Authentication
API calls must be authenticated by your API Key on each request. Your API Key carries many privileges so be sure to keep it secret. Do not share your API Key or expose it in the client-side code of any public web site.
You can find your merchant API Key in the Paylands backoffice.
Clicking on the top right icon will display your credentials.
API authentication is done using HTTP Basic Auth
. Provide your API Key as the value for the username field. It is not necessary to provide a value for the password field. If you set the Basic Auth header manually (such as when testing with curl), the API Key must be base64 encoded. If you use Postman, Insomnia or any other similar application, they already encode it in base64 automatically when sending the request.
If you need to authenticate via Bearer authentication
(such as for a cross-origin
request), use the -H "Authorization: Bearer <API Key>"

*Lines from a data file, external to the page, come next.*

(* src/src/crypto/symmetric/aead/gcmx86/gcmx86_ctr.c : gcmx86_aes4_init@13-18 *)
Definition gcmx86_aes4_init (x : gcmx86) (s : list Z) : list Z := map (fun v => Z.lxor v (gcmx86_load (gx_rk x) 0)) s.
(* src/src/crypto/symmetric/aead/gcmx86/gcmx86_ctr.c : gcmx86_aes4_round@22-27 *)
Definition gcmx86_aes4_round (M : cpu) (x : gcmx86) (s : list Z) (r : nat) : list Z := map (fun v => i_aesenc M v (gcmx86_load (gx_rk x) (16 * r))) s.
(* src/src/crypto/symmetric/aead/gcmx86/gcmx86_ctr.c : gcmx86_aes4_last@30-35 *)
Definition gcmx86_aes4_last (M : cpu) (x : gcmx86) (s : list Z) : list Z := map (fun v => i_aesenclast M v (gcmx86_load (gx_rk x) 160)) s.
(* src/src/crypto/symmetric/aead/gcmx86/gcmx86_ctr.c : gcmx86_aes4@40-46 *)
Definition gcmx86_aes4 (M : cpu) (x : gcmx86) (s : list Z) : list Z :=
  gcmx86_aes4_last M x (foldl (gcmx86_aes4_round M x) (gcmx86_aes4_init x s) (seq 1 9)).
(* src/src/crypto/symmetric/aead/gcmx86/gcmx86_ctr.c : gcmx86_ctr_x4_advance@49-54 *)
Definition gcmx86_ctr_x4_advance (j : list Z) : list Z * list Z :=
  foldl (fun '(j, s) _ => let j := gcmx86_inc32 j in (j, s ++ [gcmx86_load j 0])) (j, []) (seq 0 4).
(* src/src/crypto/symmetric/aead/gcmx86/gcmx86_ctr.c : gcmx86_ctr_x4_store@57-61 *)
Definition gcmx86_ctr_x4_store (s inp : list Z) (o : nat) : list Z :=
  flat_map (fun i => gcmx86_store (Z.lxor (gcmx86_load inp (o + 16 * i)) (at_ s i))) (seq 0 4).
(* src/src/crypto/symmetric/aead/gcmx86/gcmx86_ctr.c : gcmx86_ctr_x4@64-69 *)
Definition gcmx86_ctr_x4 (M : cpu) (x : gcmx86) (j inp : list Z) (o : nat) : list Z * list Z :=
  let '(j, s) := gcmx86_ctr_x4_advance j in (j, gcmx86_ctr_x4_store (gcmx86_aes4 M x s) inp o).
Lemma poly_blocks_spec n : forall st msg, poly_ok st -> bytes_ok msg -> (length msg <= n)%nat ->
  let st' := poly_blocks_loop (S n) st msg in
  poly_ok st' /\ p_pad st' = p_pad st /\ dval 26 (p_h st') mod P1305 = poly_acc n (dval 26 (p_r st)) (dval 26 (p_h st)) msg mod P1305.
Proof.
  induction n as [|n IH]; intros st msg Hok Hm Hn; [destruct msg; [done | cbn in *; lia]|].
  change (poly_blocks_loop (S (S n)) st msg) with (if (16 <=? length msg)%nat then poly_blocks_loop (S n) (poly_mulmod (poly_add st (take 16 msg) (2 ^ 24))) (drop 16 msg)
    else if (0 <? length msg)%nat then poly_final_block st msg (length msg) else st).
  destruct (Nat.leb_spec 16 (length msg)) as [Hl|Hl].
  - destruct (block_step st (take 16 msg) (2 ^ 24) Hok (bytes_ok_take _ _ Hm) ltac:(rewrite length_take; lia) ltac:(by right)) as (Hok' & Er & Ep & Eh).
    set (st1 := poly_mulmod _) in *. destruct (IH st1 (drop 16 msg) Hok' (bytes_ok_drop _ _ Hm) ltac:(rewrite length_drop; lia)) as (Hok2 & Ep2 & Eh2).
    cbn zeta in *. split; [done|]. split; [congruence|]. rewrite Eh2, Er. destruct msg as [|x msg]; [cbn in Hl; lia|]. cbn [poly_acc]. set (m := x :: msg) in *.
    assert (Ev : le_val (take 16 m ++ [1]) = le_val (take 16 m) + 2 ^ 104 * 2 ^ 24).
    { rewrite dval_app by lia. unfold zlen. rewrite length_take. replace (Nat.min 16 (length m)) with 16%nat by lia. done. }
    rewrite Ev. destruct (decide (drop 16 m = [])) as [->|Hne].
    + destruct n; cbn [poly_acc]; rewrite ?Z.mod_mod by lia; done.
    + f_equal. apply poly_acc_mod; [rewrite Z.mod_mod by lia; done | destruct (drop 16 m); cbn; [done | lia] | rewrite length_drop; lia].
  - destruct msg as [|x msg]; [done|]. change (0 <? length (x :: msg))%nat with true. cbn match. set (m := x :: msg) in *. unfold poly_final_block. rewrite pad_block by done.
    assert (Hz : bytes_ok (m ++ 1 :: replicate (15 - length m) 0)).
    { apply bytes_ok_app. split; [done|]. apply bytes_ok_cons. split; [unfold is_u8; lia|]. apply Forall_replicate. unfold is_u8; lia. }
    destruct (block_step st _ 0 Hok Hz ltac:(rewrite length_app; cbn [length]; rewrite length_replicate; lia) ltac:(by left)) as (Hok' & Er & Ep & Eh). cbn zeta in *.
    split; [done|]. split; [done|]. rewrite Eh. change (poly_acc (S n) ?r ?a m) with (poly_acc n r (((a + le_val (take 16 m ++ [1])) * r) mod P1305) (drop 16 m)).
    rewrite (take_ge m), (drop_ge m) by lia. change (m ++ 1 :: ?z) with (m ++ [1] ++ z). rewrite app_assoc, dval_app, dval_zeros by lia.
    match goal with |- context[poly_acc n ?r ?v []] => replace (poly_acc n r v []) with v by (destruct n; done) end. rewrite Z.mod_mod by lia.
    f_equal. f_equal. rewrite app_nil_r. lia.
Qed.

modifier instead of -u <API Key>:
.
For example, if your api key is 5d66a96f460f4109b24c2243fb1c43e1, the following headers will be valid:
Authorization: Basic NWQ2NmE5NmY0NjBmNDEwOWIyNGMyMjQzZmIxYzQzZTE=.
Authorization: Bearer 5d66a96f460f4109b24c2243fb1c43e1
All API requests must be made over HTTPS. Requests made over HTTP will be denied; as well as unauthenticated requests.
API key profiles
The API key has several profiles assigned to it that determine its permissions. Information about the different API key profiles and how to get them can be found in the API Reference.